THE MERCHANT OF VENICE / Michael Radford (2004)

January 10th, 2005 by Scott Marks

Michael Radford’s THE MERCHANT OF VENICE (2004)

The Merchant of Venice (2004)
Directed by: Michael Radford
Written by: William Shakespeare, Michael Radford
Cast: Al Pacino, Jeremy Irons, Joseph Fiennes, Lynn Collins, Zuleikha Robinson, Kris Marshall, Charlie Cox, Heather Goldenhersh, Mackenzie Crook, John Sessions, Gregor Fisher, Ron Cook, Allan Corduner, Anton Rodgers, David Harewood
Aspect Ratio: 2.35 : 1
Genres: Drama

Rating: ☆☆☆☆☆

I do not pretend to speak with any authority on the subject of Shakespeare. In my youth, when all students are supposed to be brushing up on his works, I was too eager to structurally analyze Michael Avallone’s drugstore novelizations of The Man From U.N.C.L.E. series.
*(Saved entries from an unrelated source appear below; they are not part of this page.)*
(** ** The rule table *)

Lemma custom_classify_first_match
  (v : pyval) (pre : list (pyval * string)) (t : pyval) (l : string)
  (post : list (pyval * string)) (d : option string) (g : namespace) :
  Forall (fun r => py_lt v (fst r) g = (Returned false, g)) pre ->
  py_lt v t g = (Returned true, g) ->
  custom_classify v (pre ++ (t, l) :: post) d g = (Returned (PyStr l), g).
Proof.
  intros Hpre Ht. induction Hpre as [|[t' l'] pre Hr _ IH]; simpl.
  - unfold bind. rewrite Ht. reflexivity.
  - unfold bind. simpl in Hr. rewrite Hr. exact IH.
Qed.

Lemma custom_classify_no_match
  (v : pyval) (table : list (pyval * string)) (d : option string)
  (g : namespace) :
  Forall (fun r => py_lt v (fst r) g = (Returned false, g)) table ->
  custom_classify v table d g =
  match d with
  | Some l => (Returned (PyStr l), g)
  | None => (Raised UnclassifiableValueError, g)
  end.
Proof.
  intros Hall. induction Hall as [|[t' l'] table Hr _ IH]; simpl.
  - destruct d; reflexivity.
  - unfold bind. simpl in Hr. rewrite Hr. exact IH.
Qed.

Lemma custom_classify_unclassifiable
  (v : pyval) (table : list (pyval * string)) (d : option string)
  (g : namespace) :
  custom_classify v table d g = (Raised UnclassifiableValueError, g) <->
  d = None /\
  Forall (fun r => py_lt v (fst r) g = (Returned false, g)) table.
Proof.
  split.
  - induction table as [|[t l] table IH]; simpl.
    + destruct d; [discriminate|]. auto.
    + unfold bind.
      destruct (py_lt_cases v t) as [[c Hc] | He].
      * rewrite Hc. destruct c; [discriminate|].
        intros H. destruct (IH H) as [Hd Hall].
        split; [exact Hd|]. constructor; [apply Hc | exact Hall].
      * rewrite He. discriminate.
  - intros [-> Hall]. now rewrite custom_classify_no_match.
Qed.

Lemma custom_classify_pure
  (v : pyval) (table : list (pyval * string)) (d : option string)
  (g : namespace) :
  snd (custom_classify v table d g) = g.
Proof.
  induction table as [|[t l] table IH]; simpl.
  - destruct d; reflexivity.
  - unfold bind.
    destruct (py_lt_cases v t) as [[c Hc] | He].
    + rewrite Hc. destruct c; [reflexivity | exact IH].
    + rewrite He. reflexivity.
Qed.

(** The cascade of the notebook is the rule table [< 50 -> Low],
    [< 250 -> Medium] with the default High, on every argument. *)
Lemma custom_classify_population (v : pyval) (g : namespace) :
  custom_classify v population_rules population_default g =
  classify_population v g.
Proof.
  destruct (num_value v) as [x|] eqn:Hv.
  - rewrite (classify_population_num v x g Hv).
    unfold population_rules, population_default. simpl. unfold bind.
    rewrite (py_lt_num v (PyInt 50) x (XFin 50) g Hv eq_refl).
    unfold cascade_label.
    destruct (xlt x (XFin 50)) eqn:H50; [reflexivity|].
    rewrite (py_lt_num v (PyInt 250) x (XFin 250) g Hv eq_refl).
    destruct (xlt x (XFin 250)) eqn:H250.
    + assert (Hle : xle (XFin 50) x = true) by (destruct x; xorder).
      rewrite Hle. reflexivity.
    + rewrite andb_false_r. reflexivity.
  - rewrite (classify_population_not_num v g Hv).
    unfold population_rules. simpl. unfold bind.
    rewrite (py_lt_int_type_error v 50 g Hv). reflexivity.
Qed.

(** C2.  [custom_classify] tries the rules in order and returns the label
    of the first rule whose comparison [value < threshold] holds; it
    raises [UnclassifiableValueError] exactly when no rule matches and
    there is no default; it leaves the namespace alone.  With the rules
    [< 50 -> Low], [< 250 -> Medium] and the default High it is
    [classify_population], which therefore never raises that error. *)
Theorem custom_classify_first_match_semantics :
  (forall v pre t l post d g,
      Forall (fun r => py_lt v (fst r) g = (Returned false, g)) pre ->
      py_lt v t g = (Returned true, g) ->
      custom_classify v (pre ++ (t, l) :: post) d g
      = (Returned (PyStr l), g)) /\
  (forall v table d g,
      custom_classify v table d g = (Raised UnclassifiableValueError, g) <->
      d = None /\
      Forall (fun r => py_lt v (fst r) g = (Returned false, g)) table) /\
  (forall v table d g, snd (custom_classify v table d g) = g) /\
  (forall v g,
      custom_classify v population_rules population_default g
      = classify_population v g) /\
  (forall v g,
      fst (classify_population v g) <> Raised UnclassifiableValueError).
Proof.
  split; [|split; [|split; [|split]]].
  - exact custom_classify_first_match.
  - exact custom_classify_unclassifiable.
  - exact custom_classify_pure.
  - exact custom_classify_population.
  - intros v g.
    destruct (num_value v) as [x|] eqn:Hv.
    + rewrite (classify_population_num v x g Hv). discriminate.
    + rewrite (classify_population_not_num v g Hv). discriminate.
Qed.

Lemma custom_classify_first_match_semantics_witness :
  custom_classify (PyInt 100)
    ([(PyInt 50, "Low")] ++ (PyInt 250, "Medium") :: []) None []
  = (Returned (PyStr "Medium"), []).
Proof.
  apply (proj1 custom_classify_first_match_semantics).
  - constructor; [reflexivity | constructor].
  - reflexivity.
Defined.

(** ** The cascade against the specification's scheme *)

Lemma bin_index_bound (x : xreal) (bs : list Q) :
  (bin_index x bs <= List.length bs)%nat.
Proof.
  unfold bin_index. induction bs as [|b bs IH]; simpl; [lia|].
  destruct (xle (XFin b) x); simpl; lia.
Qed.

(** A scheme with one label per interval labels every value. *)
Lemma classify_total (x : xreal) (s : Scheme) :
  well_formed s -> exists l, classify x s = Some l.
Proof.
  unfold well_formed, classify. intros Hwf.
  destruct (nth_error (labels s) (bin_index x (breaks s))) as [l|] eqn:E.
  - now exists l.
  - apply nth_error_None in E.
    pose proof (bin_index_bound x (breaks s)). lia.
Qed.

(** A larger value never falls into an earlier interval. *)
Lemma bin_index_monotone (x y : xreal) (bs : list Q) :
  xle x y = true -> (bin_index x bs <= bin_index y bs)%nat.
Proof.
  intros Hxy. unfold bin_index.
  induction bs as [|b bs IH]; simpl; [lia|].
  destruct (xle (XFin b) x) eqn:Hb.
  - rewrite (xle_trans _ _ _ Hb Hxy). simpl. lia.
  - destruct (xle (XFin b) y); simpl; lia.
Qed.

(** On every number but NaN, [classify_population] returns the label the
    scheme with the break-points 50 and 250 gives. *)
Lemma classify_population_refines_scheme
  (v : pyval) (x : xreal) (g : namespace) :
  num_value v = Some x -> x <> XNaN ->
  exists l,
    classify x population_scheme = Some l /\
    classify_population v g = (Returned (PyStr l), g).
Proof.
  intros Hv Hx. exists (cascade_label x).
  split; [|now apply classify_population_num].
  unfold classify, bin_index, cascade_label, population_scheme. simpl.
  destruct x; try congruence; xorder.
Qed.

(** ** Which values get which label *)

Lemma cascade_label_low_inv (x : xreal) :
  cascade_label x = "Low" -> xlt x (XFin 50) = true.
Proof.
  unfold cascade_label.
  destruct (xlt x (XFin 50)); [reflexivity|].
  destruct (xle (XFin 50) x && xlt x (XFin 250)); discriminate.
Qed.

Lemma cascade_label_medium_inv (x : xreal) :
  cascade_label x = "Medium" ->
  xle (XFin 50) x = true /\ xlt x (XFin 250) = true.
Proof.
  unfold cascade_label.
  destruct (xlt x (XFin 50)); [discriminate|].
  destruct (xle (XFin 50) x), (xlt x (XFin 250)); simpl;
    try discriminate; auto.
Qed.

Lemma cascade_label_high_inv (x : xreal) :
  cascade_label x = "High" -> x = XNaN \/ xle (XFin 250) x = true.
Proof.
  unfold cascade_label.
  destruct (xlt x (XFin 50)) eqn:H50; [discriminate|].
  destruct (xle (XFin 50) x && xlt x (XFin 250)) eqn:Hm; [discriminate|].
  intros _. destruct x; auto; right; xorder.
Qed.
With the exception of Akira Kurosawa and Orson Welles, adapters tend to put the bard before cinematic discourse. This version is no better than trash like “Shakespeare in Love.” What SCTV referred to as, “good acting at its finest.” This reverence may work on stage, but not when transcribed to cinema with zero appreciation of the art form and, at times, a near-contemptuous misunderstanding of how to “open up” a play.

The film-lover inside of me wanted to bolt when the “pound of flesh” agreement was prefaced by a goat having its throat slit and a slab of meat hitting a sidewalk butcher’s scale. This type of symbolic visual underscoring would make Eisenstein choke. Were Shakespeare this clumsily obvious his fame would rank somewhere below that of Norman Krasna or Neil Simon.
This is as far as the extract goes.